DATA RECORDS: Begin
(** One iteration of the loop of [valid] when [outer_loop] returns a
    pair. *)
Lemma valid_loop_cons k s idx (b : Batch) pbar ll al (w : World) l' lo ac :
  model_outer_loop (w_model w) b false (w_grad w) = (l', Ok [lo; ac]) ->
  valid_loop k s idx (b :: pbar) ll al w =
  let pre := [EvNext s idx (Some b);
              EvOuterLoop b false (w_grad w) (Ok [lo; ac]);
              EvDescribe [np_mean (ll ++ [lo]); np_mean (al ++ [ac])]] in
  if (idx >=? k)%Z
  then (Ok (ll ++ [lo], al ++ [ac]), set_model w l', pre)
  else let '(r, w2, t2) :=
         valid_loop k s (idx + 1) pbar (ll ++ [lo]) (al ++ [ac])
           (set_model w l') in
       (r, w2, pre ++ t2).
Proof.
  intro E. cbn [valid_loop]. unfold bind, emit, call_outer_loop.
  rewrite E. cbn.
  destruct (idx >=? k)%Z; [reflexivity|].
  destruct (valid_loop k s (idx + 1) pbar _ _ _) as [[r w2] t2].
  reflexivity.
Qed.

Lemma valid_loop_run (Heval : replies_eval learner) :
  forall (pbar : list Batch) k s idx ll al (w : World),
    let x := valid_loop k s idx pbar ll al w in
    outcome x = Ok (ll ++ field 0 (replies (events x)),
                    al ++ field 1 (replies (events x))) /\
    processed (events x) = firstn (batches_run k idx) pbar /\
    List.length (replies (events x)) = List.length (processed (events x)) /\
    requested (events x) =
      map (fun i => (idx + Z.of_nat i)%Z)
          (seq 0 (Nat.min (S (List.length pbar)) (batches_run k idx))) /\
    same_frame w (final x) /\ w_passes (final x) = w_passes w.
Proof.
  induction pbar as [|b pbar IH]; intros k s idx ll al w x; subst x.
  - cbn. rewrite !app_nil_r.
    pose proof (batches_run_pos k idx).
    destruct (batches_run k idx) as [|n]; [lia|].
    cbn. rewrite Z.add_0_r. unfold same_frame. auto 10.
  - destruct (Heval (w_model w) b (w_grad w)) as (l' & lo & ac & E).
    rewrite valid_loop_cons with (l' := l') (lo := lo) (ac := ac) by exact E.
    cbv zeta.
    destruct (idx >=? k)%Z eqn:Hstop.
    + rewrite (batches_run_stop _ _ Hstop).
      cbn. rewrite Z.add_0_r. unfold same_frame. auto 10.
    + rewrite (batches_run_go _ _ Hstop).
      specialize (IH k s (idx + 1)%Z (ll ++ [lo]) (al ++ [ac])
                     (set_model w l')).
      destruct (valid_loop k s (idx + 1) pbar (ll ++ [lo]) (al ++ [ac])
                  (set_model w l')) as [[r w2] t2].
      cbn [outcome final events fst snd] in IH |- *.
      destruct IH as (Hr & Hp & Hlen & Hq & Hf & Hpass).
      unfold processed, replies, requested, field in *.
      cbn [flat_map app map nth List.length] in *.
      rewrite Hr, Hlen, Hp, Hq, <- !app_assoc, <- Nat.succ_min_distr, indices_S.
      cbn [app firstn List.length].
      unfold same_frame in *. cbn in Hf, Hpass. intuition auto.
Qed.

(** When the loader runs dry before the loop stops by itself, the last
    thing the loop does is the request that finds the loader exhausted. *)
Lemma train_loop_dry (Htrain : replies_train learner) :
  forall (pbar : list Batch) k s idx ll al gl (w : World),
    (List.length pbar < batches_run k idx)%nat ->
    exists t0,
      events (train_loop k s idx pbar ll al gl w) =
      t0 ++ [EvNext s (idx + Z.of_nat (List.length pbar)) None].
Proof.
  induction pbar as [|b pbar IH]; intros k s idx ll al gl w Hlen.
  - exists []. cbn. rewrite Z.add_0_r. reflexivity.
  - destruct (Htrain (w_model w) b (w_grad w)) as (l' & lo & ac & gr & E).
    rewrite train_loop_cons with (l' := l') (lo := lo) (ac := ac) (gr := gr)
      by exact E.
    cbv zeta.
    destruct (idx >=? k)%Z eqn:Hstop.
    + rewrite (batches_run_stop _ _ Hstop) in Hlen. cbn in Hlen. lia.
    + rewrite (batches_run_go _ _ Hstop) in Hlen. cbn [List.length] in Hlen.
      destruct (IH k s (idx + 1)%Z (ll ++ [lo]) (al ++ [ac]) (gl ++ [gr])
                   (set_model w l')) as (t0 & Ht0); [lia|].
      destruct (train_loop k s (idx + 1) pbar _ _ _ _) as [[r w2] t2].
      cbn [events snd] in Ht0 |- *. subst t2.
      eexists. rewrite app_assoc. f_equal. f_equal. f_equal.
      cbn [List.length]. lia.
Qed.

Lemma valid_loop_dry (Heval : replies_eval learner) :
  forall (pbar : list Batch) k s idx ll al (w : World),
    (List.length pbar < batches_run k idx)%nat ->
    exists t0,
      events (valid_loop k s idx pbar ll al w) =
      t0 ++ [EvNext s (idx + Z.of_nat (List.length pbar)) None].
Proof.
  induction pbar as [|b pbar IH]; intros k s idx ll al w Hlen.
  - exists []. cbn. rewrite Z.add_0_r. reflexivity.
  - destruct (Heval (w_model w) b (w_grad w)) as (l' & lo & ac & E).
    rewrite valid_loop_cons with (l' := l') (lo := lo) (ac := ac) by exact E.
    cbv zeta.
    destruct (idx >=? k)%Z eqn:Hstop.
    + rewrite (batches_run_stop _ _ Hstop) in Hlen. cbn in Hlen. lia.
    + rewrite (batches_run_go _ _ Hstop) in Hlen. cbn [List.length] in Hlen.
      destruct (IH k s (idx + 1)%Z (ll ++ [lo]) (al ++ [ac])
                   (set_model w l')) as (t0 & Ht0); [lia|].
      destruct (valid_loop k s (idx + 1) pbar _ _ _) as [[r w2] t2].
      cbn [events snd] in Ht0 |- *. subst t2.
      eexists. rewrite app_assoc. f_equal. f_equal. f_equal.
      cbn [List.length]. lia.
Qed.

(** The world in which the loop of a phase starts: the pass counter of the
    loader has been advanced. *)
Lemma train_unfold (args : Args) (dl : DataLoader Batch) (w : World) :
  train args dl w =
  let '(r, w', t) :=
    train_loop (num_train_batches args) (dl_split dl) 0
      (dl_pass dl (w_passes w (dl_split dl))) [] [] []
      (final (start_pass dl w)) in
  match r with
  | Ok (ll, al, gl) =>
      (Ok (aggregate ll, aggregate al, aggregate gl), w', t)
  | Raise e => (Raise e, w', t)
  end.
Proof.
  unfold train, bind, start_pass. cbn [final fst snd app].
  destruct (train_loop _ _ _ _ _ _ _ _) as [[[[[ll al] gl]|e] w'] t];
    cbn; rewrite ?app_nil_r; reflexivity.
Qed.

Lemma valid_unfold (args : Args) (dl : DataLoader Batch) (w : World) :
  valid args dl w =
  let '(r, w', t) :=
    valid_loop (num_valid_batches args) (dl_split dl) 0
      (dl_pass dl (w_passes w (dl_split dl))) [] []
      (final (start_pass dl (set_grad w false))) in
  match r with
  | Ok (ll, al) => (Ok (aggregate ll, aggregate al), set_grad w' (w_grad w), t)
  | Raise e => (Raise e, set_grad w' (w_grad w), t)
  end.
Proof.
  unfold valid, no_grad, bind, start_pass. cbn [final fst snd app w_passes set_grad].
  destruct (valid_loop _ _ _ _ _ _ _) as [[[[ll al]|e] w'] t];
    cbn; rewrite ?app_nil_r; reflexivity.
Qed.
(** * Execution-graph structuring and flattening

    A shallow embedding of the two converters of the viewer:
    - [dot2mr]: dependency graph to Sequence/Parallel structure
      ([generate_component_structure], [main]);
    - [mr2dot]: Sequence/Parallel structure to dependency graph
      ([parse_custom_format], [convert_to_dot] and their helpers), as the
      values they compute, and in module [bounded] with the recursion limit of
      the interpreter, which ends a call on a tree that is nested too deep.

    The graph container the converters work on (a directed graph with
    insertion-ordered nodes and adjacency) is modelled in module [nx]. *)

From stdpp Require Import base list relations gmap strings sorting.
From Stdlib Require Import ZArith Lia.

Local Open Scope string_scope.
Local Open Scope list_scope.
Local Set Warnings "-register-all".
Local Set Warnings "-clear-no-such-hyp".

(** ** Outcomes of a Python call *)

Inductive exn :=
  | ValueError       (* "Graph contains a cycle, ..." *)
  | NetworkXUnfeasible
  | RuntimeError
  | TypeError
  | RecursionError.  (* "maximum recursion depth exceeded" *)

Inductive outcome (A : Type) :=
  | Returned (a : A)
  | Raised (e : exn)
  | Diverged.
Arguments Returned {A} a.
Arguments Raised {A} e.
Arguments Diverged {A}.

Global Instance exn_eq_dec : EqDecision exn.
Proof. solve_decision. Defined.

Global Instance outcome_ret : MRet outcome := λ A a, Returned a.
Global Instance outcome_bind : MBind outcome := λ A B f m,
  match m with
  | Returned a => f a
  | Raised e => Raised e
  | Diverged => Diverged
  end.

(** A [for x in l: body] loop over a state [S]; an exception leaves the loop. *)
Definition for_each {S B : Type} (body : S → B → outcome S) : list B → S → outcome S :=
  fix go l s :=
    match l with
    | [] => Returned s
    | x :: l' => s' ← body s x; go l' s'
    end.

(** ** Python strings

    A text is a string of characters with a code below 256; the methods of
    [str] that the converters call are given on such strings. *)

Module py.

Definition code (c : Ascii.ascii) : nat := Ascii.nat_of_ascii c.

(** [c.isspace()], what [strip] removes. *)
Definition isspace (c : Ascii.ascii) : bool :=
  bool_decide (code c ∈ [9; 10; 11; 12; 13; 28; 29; 30; 31; 32; 133; 160]).

(** The line boundaries of [splitlines]. *)
Definition is_line_boundary (c : Ascii.ascii) : bool :=
  bool_decide (code c ∈ [10; 11; 12; 13; 28; 29; 30; 133]).

Definition nl : string := String (Ascii.ascii_of_nat 10) "".

Fixpoint lstrip (s : string) : string :=
  match s with
  | String c s' => if isspace c then lstrip s' else s
  | EmptyString => EmptyString
  end.

Fixpoint rstrip (s : string) : string :=
  match s with
  | EmptyString => EmptyString
  | String c s' =>
      match rstrip s' with
      | EmptyString => if isspace c then EmptyString else String c EmptyString
      | r => String c r
      end
  end.

(** [s.strip()] *)
Definition strip (s : string) : string := rstrip (lstrip s).

(** [s.rstrip(ch)] for a single character [ch]. *)
Fixpoint rstrip_char (ch : Ascii.ascii) (s : string) : string :=
  match s with
  | EmptyString => EmptyString
  | String c s' =>
      match rstrip_char ch s' with
      | EmptyString => if decide (c = ch) then EmptyString else String c EmptyString
      | r => String c r
      end
  end.

(** [s.splitlines()], with [cur] the line being read; a carriage return
    followed by a line feed is one boundary. *)
Fixpoint splitlines_from (cur s : string) : list string :=
  match s with
  | EmptyString => if decide (cur = EmptyString) then [] else [cur]
  | String c s' =>
      if is_line_boundary c
      then cur ::
           match s' with
           | String c' s'' =>
               if decide (code c = 13 ∧ code c' = 10)
               then splitlines_from EmptyString s''
               else splitlines_from EmptyString s'
           | EmptyString => splitlines_from EmptyString s'
           end
      else splitlines_from (cur +:+ String c EmptyString) s'
  end.
(** * card-liff: the ETL reconciliation run of [python_tools/etl.py]

    A shallow embedding of [main] (etl.py, lines 11-68): one invocation
    processes one card page.  The three collaborators ([DatabaseOps],
    [BankCrawler], [RewardsParser]) are imported by etl.py from the
    packages [db], [crawler] and [ai]; their behaviour during one run is
    an [Env], and the tables the database keeps are a [Store].

    Python exceptions are modelled by a state-and-exception monad in which
    the state written before a [raise] stays written, as in Python. *)

From Stdlib Require Import ZArith Lia.
From stdpp Require Import gmap strings list fin_maps.

#[local] Set Warnings "-register-all".
#[local] Open Scope string_scope.
#[local] Open Scope list_scope.
#[local] Open Scope Z_scope.

(** ** Python values *)

Module Py.

(** The values that travel through [main]: identifiers, strings, the
    dictionaries returned by the crawler and the parser, and the JSON-like
    payload inside them. *)
Inductive pyval : Type :=
  | VNone
  | VBool (b : bool)
  | VInt (z : Z)
  | VStr (s : string)
  | VList (l : list pyval)
  | VDict (d : gmap string pyval).

Abbreviation pydict := (gmap string pyval).

(** [Exception] and its subclasses are caught by [except Exception];
    [KeyboardInterrupt], [SystemExit] and [asyncio.CancelledError] derive
    from [BaseException] only and are not. *)
Record pyexn : Type := PyExn {
  exn_derives_Exception : bool;
  exn_class : string;
  exn_str : string
}.

(** [d[k]] on a missing key; [str(KeyError(k))] is the repr of the key. *)
Definition KeyError (k : string) : pyexn :=
  PyExn true "KeyError" ("'" ++ k ++ "'")%string.
(** * Properties *)

(** ** Zoom *)

Lemma ltb_leb (a b : F32.t) : F32.ltb a b = true -> F32.leb a b = true.
Proof.
  unfold F32.ltb, F32.leb, SFltb, SFleb.
  destruct (SFcompare a b) as [[ | | ]|]; congruence.
Qed.

Lemma compare_eq_finite (z : F32.t) (m : positive) (e : Z) :
  SFcompare z (S754_finite false m e) = Some Eq -> z = S754_finite false m e.
Proof.
  destruct z as [s|s| |s m0 e0]; simpl; try discriminate.
  - destruct s; discriminate.
  - destruct s; try discriminate.
    destruct (Z.compare_spec e0 e) as [He|He|He]; try discriminate.
    intros H. injection H as H. apply Pos.compare_eq in H. now subst.
Qed.

Lemma compare_eq_finite_l (z : F32.t) (m : positive) (e : Z) :
  SFcompare (S754_finite false m e) z = Some Eq -> z = S754_finite false m e.
Proof.
  destruct z as [s|s| |s m0 e0]; simpl; try discriminate.
  - destruct s; discriminate.
  - destruct s; try discriminate.
    destruct (Z.compare_spec e e0) as [He|He|He]; try discriminate.
    intros H. injection H as H. apply Pos.compare_eq in H. now subst.
Qed.

(** The clamp answers a bound, or its argument when that lies strictly
    between the bounds. *)
Lemma clampZoom_cases (z : F32.t) :
  clampZoom z = F32.c0_1 \/ clampZoom z = F32.c10 \/
  (clampZoom z = z /\ F32.ltb F32.c0_1 z = true /\ F32.ltb z F32.c10 = true).
Proof.
  unfold clampZoom, qMax, qMin.
  destruct (F32.ltb z F32.c10) eqn:Hhi.
  - destruct (F32.ltb F32.c0_1 z) eqn:Hlo; auto.
  - right. left. reflexivity.
Qed.

Lemma clampZoom_inRange (z : F32.t) : inRange (clampZoom z) = true.
Proof.
  destruct (clampZoom_cases z) as [H|[H|(H & Hlo & Hhi)]]; rewrite H.
  - reflexivity.
  - reflexivity.
  - unfold inRange. now rewrite (ltb_leb _ _ Hlo), (ltb_leb _ _ Hhi).
Qed.

(** A level within the bounds is left as it is. *)
Lemma clampZoom_fixes (z : F32.t) : inRange z = true -> clampZoom z = z.
Proof.
  unfold inRange. intros H. apply andb_prop in H as [Hlo Hhi].
  unfold clampZoom, qMax, qMin, F32.ltb, F32.leb, SFltb, SFleb in *.
  destruct (SFcompare z F32.c10) as [[ | | ]|] eqn:Chi; try discriminate.
  - apply compare_eq_finite in Chi. subst z. reflexivity.
  - destruct (SFcompare F32.c0_1 z) as [[ | | ]|] eqn:Clo; try discriminate.
    + apply compare_eq_finite_l in Clo. now subst z.
    + reflexivity.
Qed.

Lemma clampZoom_idempotent (z : F32.t) : clampZoom (clampZoom z) = clampZoom z.
Proof. apply clampZoom_fixes, clampZoom_inRange. Qed.

Lemma wheelEvent_zoomLevel (dy : Z) (s : State) :
  zoomLevel (wheelEvent dy s)
  = clampZoom (F32.mul (zoomLevel s) (if dy >? 0 then F32.c1_1 else F32.c0_9)).
Proof. reflexivity. Qed.

(** C2. Whatever the wheel events and the level they start from, the zoom
    level after each event lies between 0.1f and 10.0f; the clamp leaves the
    two bounds, and any value it has produced, as they are. *)
Theorem zoom_stays_in_range :
  forall (dys : list Z) (s : State),
    Forall (fun z => inRange z = true) (zoomTrace dys s)
    /\ clampZoom F32.c0_1 = F32.c0_1
    /\ clampZoom F32.c10 = F32.c10
    /\ forall z, clampZoom (clampZoom z) = clampZoom z.
Proof.
  intros dys s. repeat split.
  - revert s. induction dys as [|dy dys IH]; intros s; cbn [zoomTrace].
    + constructor.
    + constructor.
      * rewrite wheelEvent_zoomLevel. apply clampZoom_inRange.
      * apply IH.
  - apply clampZoom_idempotent.
Qed.

(** C3, as the claim has it, fails: a wheel step down from zoom 1.0 gives
    1.0f * 0.9f, not 1.0f / 1.1f. *)
Lemma zoom_out_is_not_division :
  let s := fresh 0 (TitleText "grxiv") in
  zoomLevel s = F32.one
  /\ zoomLevel (wheelEvent (-120) s) = F32.c0_9
  /\ clampZoom (F32.div (zoomLevel s) F32.c1_1)
     = S754_finite false 15252014 (-24)
  /\ zoomLevel (wheelEvent (-120) s)
     <> clampZoom (F32.div (zoomLevel s) F32.c1_1).
Proof.
  repeat split; try (vm_compute; reflexivity).
  vm_compute. discriminate.
Qed.

(** C3, amended. A wheel event with a positive vertical delta sets the zoom
    to the clamp of zoom * 1.1f, any other wheel event to the clamp of
    zoom * 0.9f; the image, the texture, the index, the file list and the
    rest of the state stay as they were. *)
Theorem wheel_zoom_frame :
  forall (dy : Z) (s : State),
    let s' := wheelEvent dy s in
    zoomLevel s'
    = clampZoom (F32.mul (zoomLevel s)
                   (if dy >? 0 then F32.c1_1 else F32.c0_9))
    /\ s' = set_zoomLevel (zoomLevel s') s
    /\ image s' = image s
    /\ texture s' = texture s
    /\ glTextures s' = glTextures s
    /\ currentImageIndex s' = currentImageIndex s
    /\ imageFiles s' = imageFiles s
    /\ shaderProgram s' = shaderProgram s
    /\ quitRequested s' = quitRequested s
    /\ windowClosed s' = windowClosed s
    /\ windowTitle s' = windowTitle s
    /\ reports s' = reports s.
Proof. intros dy s. cbv zeta. repeat split. Qed.

(** ** The viewport transform *)

Lemma scale_identity_off_diagonal (x y z : F32.t) (i j : nat) :
  (i < 4)%nat -> (j < 4)%nat -> i <> j ->
  entry (scale x y z identity) i j = f0.
Proof.
  intros Hi Hj Hij.
  do 4 (destruct i as [|i]; [ do 4 (destruct j as [|j]; [ try congruence; reflexivity | ]); lia | ]).
  lia.
Qed.

(** C4. The matrix a frame uploads is the identity scaled by
    (scaleX * zoom, scaleY * zoom, 1), where, with imageAspect = width / height
    and windowAspect = winWidth / winHeight in float arithmetic, scaleX = 1 and
    scaleY = windowAspect / imageAspect if imageAspect > windowAspect, and
    scaleX = imageAspect / windowAspect and scaleY = 1 otherwise; every entry
    off the diagonal stays 0 and the last diagonal entry stays 1. A 600 x 800
    image in an 800 x 600 window gets scaleX = 0.5625 and scaleY = 1; a
    1920 x 1080 image in that window gets scaleX = 1 and scaleY = 0.75. *)
Theorem viewport_transform_spec :
  forall (s : State) (winW winH : Z),
    let imageAspect :=
      F32.div (F32.of_int (width (image s))) (F32.of_int (height (image s))) in
    let windowAspect := F32.div (F32.of_int winW) (F32.of_int winH) in
    let scaleX :=
      if F32.ltb windowAspect imageAspect then F32.one
      else F32.div imageAspect windowAspect in
    let scaleY :=
      if F32.ltb windowAspect imageAspect
      then F32.div windowAspect imageAspect else F32.one in
    let mvp :=
      scale (F32.mul scaleX (zoomLevel s)) (F32.mul scaleY (zoomLevel s))
        F32.one identity in
    match paintGL s winW winH with
    | Some d => draw_mvp d = mvp /\ draw_indices d = 6
    | None => True
    end
    /\ viewportTransform (image s) winW winH (zoomLevel s) = mvp
    /\ (forall i j, (i < 4)%nat -> (j < 4)%nat -> i <> j -> entry mvp i j = f0)
    /\ entry mvp 0 0 = F32.mul F32.one (F32.mul scaleX (zoomLevel s))
    /\ entry mvp 1 1 = F32.mul F32.one (F32.mul scaleY (zoomLevel s))
    /\ entry mvp 2 2 = F32.one
    /\ entry mvp 3 3 = F32.one
    /\ fitScale 600 800 800 600 = (c0_5625, F32.one)
    /\ fitScale 1920 1080 800 600 = (F32.one, c0_75)
    /\ c0_5625 = F32.div (F32.of_int 9) (F32.of_int 16)
    /\ c0_75 = F32.div (F32.of_int 3) (F32.of_int 4).
Proof.
  intros s winW winH imageAspect windowAspect scaleX scaleY mvp.
  assert (Hv : viewportTransform (image s) winW winH (zoomLevel s) = mvp).
  { unfold viewportTransform, fitScale, mvp, scaleX, scaleY.
    fold imageAspect windowAspect.
    destruct (F32.ltb windowAspect imageAspect); reflexivity. }
  split; [| split; [exact Hv | split; [| repeat split; vm_compute; reflexivity ]]].
  - unfold paintGL.
    destruct (texture s) as [t|]; [| exact I].
    destruct (shaderProgram s) as [p|]; [| exact I].
    destruct (negb (tex_created t) || negb (isLinked p)); [exact I |].
    cbn [draw_mvp draw_indices]. split; [exact Hv | reflexivity].
  - intros i j. apply scale_identity_off_diagonal.
Qed.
DATA RECORDS: End
Output each line of the records above exactly, beginning at the first, and stop once the line containing "(batches_run_go _ _ Hstop)." has been output.

(** One iteration of the loop of [valid] when [outer_loop] returns a
    pair. *)
Lemma valid_loop_cons k s idx (b : Batch) pbar ll al (w : World) l' lo ac :
  model_outer_loop (w_model w) b false (w_grad w) = (l', Ok [lo; ac]) ->
  valid_loop k s idx (b :: pbar) ll al w =
  let pre := [EvNext s idx (Some b);
              EvOuterLoop b false (w_grad w) (Ok [lo; ac]);
              EvDescribe [np_mean (ll ++ [lo]); np_mean (al ++ [ac])]] in
  if (idx >=? k)%Z
  then (Ok (ll ++ [lo], al ++ [ac]), set_model w l', pre)
  else let '(r, w2, t2) :=
         valid_loop k s (idx + 1) pbar (ll ++ [lo]) (al ++ [ac])
           (set_model w l') in
       (r, w2, pre ++ t2).
Proof.
  intro E. cbn [valid_loop]. unfold bind, emit, call_outer_loop.
  rewrite E. cbn.
  destruct (idx >=? k)%Z; [reflexivity|].
  destruct (valid_loop k s (idx + 1) pbar _ _ _) as [[r w2] t2].
  reflexivity.
Qed.

Lemma valid_loop_run (Heval : replies_eval learner) :
  forall (pbar : list Batch) k s idx ll al (w : World),
    let x := valid_loop k s idx pbar ll al w in
    outcome x = Ok (ll ++ field 0 (replies (events x)),
                    al ++ field 1 (replies (events x))) /\
    processed (events x) = firstn (batches_run k idx) pbar /\
    List.length (replies (events x)) = List.length (processed (events x)) /\
    requested (events x) =
      map (fun i => (idx + Z.of_nat i)%Z)
          (seq 0 (Nat.min (S (List.length pbar)) (batches_run k idx))) /\
    same_frame w (final x) /\ w_passes (final x) = w_passes w.
Proof.
  induction pbar as [|b pbar IH]; intros k s idx ll al w x; subst x.
  - cbn. rewrite !app_nil_r.
    pose proof (batches_run_pos k idx).
    destruct (batches_run k idx) as [|n]; [lia|].
    cbn. rewrite Z.add_0_r. unfold same_frame. auto 10.
  - destruct (Heval (w_model w) b (w_grad w)) as (l' & lo & ac & E).
    rewrite valid_loop_cons with (l' := l') (lo := lo) (ac := ac) by exact E.
    cbv zeta.
    destruct (idx >=? k)%Z eqn:Hstop.
    + rewrite (batches_run_stop _ _ Hstop).
      cbn. rewrite Z.add_0_r. unfold same_frame. auto 10.
    + rewrite (batches_run_go _ _ Hstop).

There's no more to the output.